Forty three years ago today, in the stadium now known as Signal Iduna Park in Dortmund, Johan Cruyff showed 53,700 people something they’d never seen before.
The Netherlands arrived at the 1974 World Cup on the heels of an impossibly successful qualification campaign. Bolstered by what was at the time their best ever team, the Dutch ripped through their qualifying group with four wins from six games and a plus-22 goal differential. At the time, Ajax’s Total Football was seeping into the international consciousness as the Dutch team switched positions like some sort of supercharged ballet. With the legendary Johan Cruyff leading the charge, defenses didn’t seem quite certain what to make of it. It wasn’t until they met West Germany in the final that a team managed to pull the curtain across the show.
The Dutch had already played one group game – a dominant 2-0 win over Uruguay – when they met up with Sweden on June 19, 1974. The match was ultimately a dud, a scoreless draw en route to the Netherlands’ ultimate dominance of the group table. But one thing happened that day that stopped viewers in their tracks.
Cruyff had found a one-on-one scenario on the left flank with only defender Jan Olsson between him and space for a cross. Cruyff’s back turned to the end line, it seemed to Olsson as though Cruyff was about to attempt to knock a cross out and around him. And then, in one deft turn, he did this instead.

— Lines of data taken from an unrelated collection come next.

(* ===== verification/ForkStorage.v ===== *)
(** * The file of the fork database (fork_database.cpp)

    [close] writes the states and the id of the head to a file when the node
    stops, and announces the oldest block if it is irreversible; the constructor
    reads the file and removes it.  The theorem shows that a node that is stopped
    and started again has the states and the head it had. *)

From S2P Require Import Prelude Exceptions Merkle Transaction BlockHeaderState ForkDatabase.

(** [fc::raw::pack] and [fc::raw::unpack] of [unsigned_int], [block_state] and
    [block_id_type]; unpacking returns what is left of the stream. *)
Class state_codec (S : Type) : Type := {
  pack_count : Z → bytes;
  unpack_count : bytes → res (Z * bytes);
  pack_state : S → bytes;
  unpack_state : bytes → res (S * bytes);
  pack_id : digest_type → bytes;
  unpack_id : bytes → res (digest_type * bytes) }.

(** What is packed is unpacked again. *)
Class state_codec_ok (S : Type) {codec : state_codec S} : Prop := {
  unpack_pack_count n l : is_unsigned 32 n → unpack_count (pack_count n ++ l) = Ok (n, l);
  unpack_pack_state s l : unpack_state (pack_state s ++ l) = Ok (s, l);
  unpack_pack_id i l : unpack_id (pack_id i ++ l) = Ok (i, l) }.

(** The order in which the hashed index, the first one of the container, is
    walked. *)
Class hashed_index (S : Type) : Type := {
  index_walk : gmap digest_type S → list S;
  index_walk_perm m : index_walk m ≡ₚ (map_to_list m).*2 }.
(* ===== verification/ForkSwitch.v ===== *)
(** * Pushing blocks and switching forks keeps the database in step

    The invariant of ControllerTheorems.v through a fork switch: blocks are
    popped, the blocks of the other fork are applied, and when one of them is
    refused the first fork is put back. *)

From S2P Require Import Prelude Exceptions Config Merkle Database BlockHeaderState ForkDatabase ForkFacts ErrorState Controller ControllerTheorems.

Section switching.
Context {K Sig B T D : Type}.
Context {rules : @header_rules K Sig} {container : multi_index}.
Context {execution : @block_execution K Sig B T D}.
Abbreviation block_state := (@ForkDatabase.block_state K Sig B).
Abbreviation fork_database := (@ForkDatabase.fork_database K Sig B).
Abbreviation controller_state := (@Controller.controller_state K Sig B T D).
Abbreviation bs_id b := (bhs_id (bs_header_state b)).
Abbreviation bs_num b := (bhs_block_num (bs_header_state b)).
Implicit Types (f : fork_database) (b p : block_state) (d : D) (s : controller_state) (l : list block_state).

Variable conf : controller_config.
Variable replaying : bool.
Variable first_block_num : Z.
Variable b0 : block_state.
Variable d0 : D.
Abbreviation consistent := (ControllerTheorems.consistent b0 d0).

(** ** Moving the head *)

(** [b] can be applied on top of the head. *)
Record follows s b : Prop := {
  fw_prev : prev b = bs_id (c_head s);
  fw_num : bs_num b = bs_num (c_head s) + 1;
  fw_ok : head_ok (c_fork s) b }.

Lemma follows_member s x b :
  consistent s → get_block (c_fork s) x = Some b → prev b = bs_id (c_head s) → follows s b.
Proof.
  intros Hs Hb Hp. split; [done| |by eapply head_ok_member; [apply Hs|]]. by eapply ho_child; [apply Hs|..].
Qed.
(* ===== verification/SwitchOutcome.v ===== *)
(** * The outcome of a fork switch

    A switch to another fork either ends with the head of that fork, or finds
    a block that cannot be executed: then the first fork is put back with the
    same contents of the database and the same undo stack, and the refused
    block is gone from the fork database. *)

From S2P Require Import Prelude Exceptions Config Merkle Database BlockHeaderState ForkDatabase ForkFacts ErrorState Controller ControllerTheorems ForkSwitch.

Section outcome.
Context {K Sig B T D : Type}.
Context {rules : @header_rules K Sig} {container : multi_index}.
Context {execution : @block_execution K Sig B T D}.
Abbreviation block_state := (@ForkDatabase.block_state K Sig B).
Abbreviation fork_database := (@ForkDatabase.fork_database K Sig B).
Abbreviation controller_state := (@Controller.controller_state K Sig B T D).
Abbreviation bs_id b := (bhs_id (bs_header_state b)).
Abbreviation bs_num b := (bhs_block_num (bs_header_state b)).
Implicit Types (f : fork_database) (b p : block_state) (d : D) (u : list D) (s : controller_state) (l : list block_state).

(** Executing a block is defined, and a block that was executed can be
    executed again with the same outcome. *)
Class repeatable : Prop := {
  run_total st light h (blk : B) (d : D) : is_Some (run_block (T := T) st light h blk d);
  run_again i blk d d' light h :
    executed (T := T) i blk d d' → bhs_id h = i →
    ∃ trxs q, run_block (T := T) validated light h blk d = Some (d', trxs, Ok q) ∧
              rule_id (header_of blk) = rule_id (bhs_header q) }.
Context {again : repeatable}.

Variable conf : controller_config.
Variable replaying : bool.
Variable first_block_num : Z.
Variable b0 : block_state.
Variable d0 : D.
Abbreviation consistent := (ControllerTheorems.consistent b0 d0).

(** The contents of the database, before and after each block that can be undone. *)
Definition stack s : list D := c_db s :: c_undo s.

(** ** Single blocks *)

Lemma commit_block_ok s d p trxs :
  consistent s → bs_num p = bs_num (c_head s) + 1 → is_Some (bs_block p) →
  ∃ s', commit_block conf replaying first_block_num false (started s d (Some p) trxs) = Some (Ok tt, s').
Proof.
  intros Hs Hn [blk Hb]. unfold commit_block, mbind, X_bind, xget, xderef. cbn. unfold xcatch_all.
  destruct replaying; cbn; [by eexists|]. unfold create_reversible, mbind, X_bind, xget, xderef. rewrite Hb. cbn.
  unfold xlift, db_create. destruct (c_reversible s !! bs_num p) eqn:Hr; [|by eexists].
  pose proof (co_reversible _ _ s Hs (bs_num p) ltac:(by eexists)). lia.
Qed.

Lemma apply_block_eval (blk : B) st s :
  consistent s → skip_db_sessions conf st = false →
  ∃ r s', apply_block conf replaying first_block_num blk st s = Some (r, s') ∧
    ((∃ d', runs s blk st d') → r = Ok tt).
Proof.
  intros Hs Hst. set (Post := λ (r : res unit) (_ : controller_state), (∃ d', runs s blk st d') → r = Ok tt).
  enough (H : xwp (apply_block conf replaying first_block_num blk st) Post s).
  { unfold xwp in H. destruct (apply_block _ _ _ _ _ s) as [[r s']|]; [by exists r, s'|done]. }
  unfold apply_block. xwp_step. xwp_step. apply (xwp_mono _ Post).
  2:{ intros [[]|e] t Ht; [done|]. assert (Hno : ¬ ∃ d', runs s blk st d') by (intros H; discriminate (Ht H)).
      destruct (derives_from e fc_exception); repeat (xwp_step; cbv beta); by intros ?. }
  assert (Hthrow : ∀ e t, ¬ (∃ d', runs s blk st d') → Post (Throw e) t) by by intros e t Hno ?.
  xwp_step. apply xwp_asserts; intros Hext.
  2:{ apply Hthrow. intros (? & ? & _). by rewrite H in Hext. }
  apply negb_true_iff in Hext. xwp_step. unfold xwp at 1. rewrite (start_block_run conf b0 d0) by done.
  xwp_step. xwp_step. xwp_step.
  destruct (run_total st (c_light s) (object s (c_head s)) blk (c_db s)) as [[[d' trxs] r] Hrun].
  eapply xwp_deref; [exact Hrun|]. cbv beta iota. do 6 xwp_step. cbn. xwp_step. xwp_step. set (m := foldr delete (c_unapplied s) trxs.2).
  destruct r as [q|e]; cbv beta iota.
  2:{ apply Hthrow. intros (? & _ & ? & ? & ? & _). congruence. }
  xwp_step. apply xwp_asserts; intros Hid.
  2:{ apply Hthrow. intros (? & _ & ? & q' & Hrun' & Hid'). rewrite Hrun in Hrun'. injection Hrun' as -> -> <-.
      by rewrite bool_decide_true in Hid. }
  xwp_step. xwp_step. cbn.
  match goal with |- xwp _ _ ?t => change t with (started (put_unapplied m s) d' (Some (fill_signature q blk)) trxs.1) end.
  destruct (run_block_num _ _ _ _ _ _ _ _ Hrun) as [Hn [blk' Hblk]].
  destruct (commit_block_ok (put_unapplied m s) d' (fill_signature q blk) trxs.1) as [s' Hc];
    [by eapply restored_consistent; [by exists m|]| |by cbn; rewrite Hblk; eexists|].
  { cbn. rewrite Hn, (proj2 (object_header b0 d0 s Hs)). apply wrap_id. pose proof (ho_block _ _ (co_head _ _ s Hs)).
    unfold block_ok, is_unsigned in *. lia. }
  unfold xwp. rewrite Hc. by intros _.
Qed.
(* ===== verification/SnapshotStream.v ===== *)
(** * Binary snapshots (snapshot.hpp, snapshot.cpp)

    A snapshot is a file of named sections of rows.  The writer goes back at the
    end of a section to fill in its size and its number of rows; the reader
    looks a section up by walking over the sizes.  The theorems show that the
    reader finds what was written, rows that failed to be written excluded, and
    that the validation of a file with a wrapped size never ends. *)

From S2P Require Import Prelude Exceptions Transaction Bytes ErrorState.

Abbreviation zlen l := (Z.of_nat (length l)).

(** ** Streams *)

(** [std::ostream] on a file: writing replaces what is there. *)
Record ostream : Set := OStream { os_data : bytes; os_pos : Z }.

Definition os_write (d : bytes) (o : ostream) : ostream :=
  OStream (take (Z.to_nat (os_pos o)) (os_data o) ++ d ++ drop (Z.to_nat (os_pos o) + length d) (os_data o))
    (os_pos o + zlen d).
Definition seekp (p : Z) (o : ostream) : ostream := OStream (os_data o) p.

(** [std::istream] on a file: once an operation fails all others do. *)
Record istream : Set := IStream { is_data : bytes; is_pos : Z; is_fail : bool }.

Definition tellg (s : istream) : Z := if is_fail s then -1 else is_pos s.

Definition seekg (p : Z) (s : istream) : istream :=
  if is_fail s then s
  else if p <? 0 then IStream (is_data s) (is_pos s) true
  else IStream (is_data s) p false.

(** What can be read of [n] bytes. *)
Definition is_read (n : nat) (s : istream) : bytes * istream :=
  if is_fail s then ([], s)
  else
    let d := take n (drop (Z.to_nat (is_pos s)) (is_data s)) in
    (d, IStream (is_data s) (is_pos s + zlen d) (negb (length d =? n)%nat)).

(** Reading into an integer that was set to zero. *)
Definition read_uint (n : nat) (s : istream) : Z * istream :=
  let '(d, s) := is_read n s in (le_value d, s).

(** [get]: -1 at the end of the file. *)
Definition get (s : istream) : Z * istream :=
  match is_read 1 s with
  | ([c], s) => (c, s)
  | (_, s) => (-1, s)
  end.

(** With [exceptions(failbit|eofbit)] a failure throws. *)
Definition throwing (s : istream) : res istream := if is_fail s then Throw std_ios_failure else Ok s.

(** ** The writer *)

Definition current_snapshot_version : Z := 1.
Definition magic_number : Z := 0x30510550.
Lemma idx_update_spec w i iterator payer d :
  has_value i = false → world_wf w →
  wp (idx_update control act unpack_setcode i iterator payer d) (λ _ w',
    sound_step w w' ∧ world_wf w' ∧ ∃ o r tab, updated w w' i iterator o r payer d ∧
      tables (contracts w) !! r_t_id r = Some tab ∧ runs_as w (tb_code tab)) w.
Proof.
  intros Hi Hw. pose proof Hw as [Hwf Hl Hu]. unfold idx_update. apply wp_locate; [done|].
  intros o r ei w1 R1 Hden Hr Hc. destruct (table_of_row _ _ _ _ Hw Hr) as [tab Ht].
  eapply (wp_table_access _ _ _ ei tab).
  { by eapply reads_caches_live. } { by rewrite (rd_caches _ _ R1). } { by rewrite (rd_db _ _ R1). }
  intros w2 R2 Hck. assert (R : reads w w2) by (by etrans). assert (Hu2 : usage_ok w2) by (by eapply reads_usage).
  pose proof (row_size_bounds _ _ _ _ Hw Hr) as Hsz. cbn zeta. rewrite of_index_i64.
  assert (Hold : billable.of_index i = row_size i r) by (unfold row_size; by rewrite secondary_size).
  set (p := if payer =? 0 then r_payer r else payer). rewrite Hold.
  wp_step. eapply wp_mono; [apply (rebill_spec w2 (r_payer r) (row_size i r) p (row_size i r))|]; [done..| |].
  - intros <-. wp_step. by apply rebilled_same.
  - intros [] w3 B. eapply wp_mono; [apply (update_tail_spec w w2 w3 i iterator o r payer d)|]; try done.
    + by rewrite secondary_size.
    + by rewrite (secondary_size i d), Hold by done.
    + intros [] w4 (S & Hw4 & Hup). split; [done|]. split; [done|]. exists o, r, tab. split; [done|]. split; [done|].
      eapply runs_as_frame; [apply R1|]. by apply Hck.
Qed.
End operations.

The move was so subtle that it almost looks elementary to our modern eyes. But then, before anyone had a name for what this even was, Olssen was certain by Cruyff’s body positioning and foot movement that this ball was coming off his foot. Watch his head snap to his left before realizing Cruyff was already gone, disappeared into the mist to shuttle a ball into the box free of interference.
To give you a sense of the moment, Olsson is now known internationally for little more than becoming a footnote to one of the most iconic individual moves in soccer history.
This move had no doubt been performed before in several forms and fashions, and Barcelona’s Eulogio Martinez apparently pulled off a similar move 14 years earlier in the European Championship. But Cruyff did it with such growing frequency and smoothness that it soon became known as uniquely his, a beacon for the sort of sporting smarts Cruyff had rapidly become known for.
So, happy birthday Cruyff Turn. May you continue to tweak the tendons of rec league players who unsuccessfully attempt to mimic it on pitted fields across the world for time immemorial.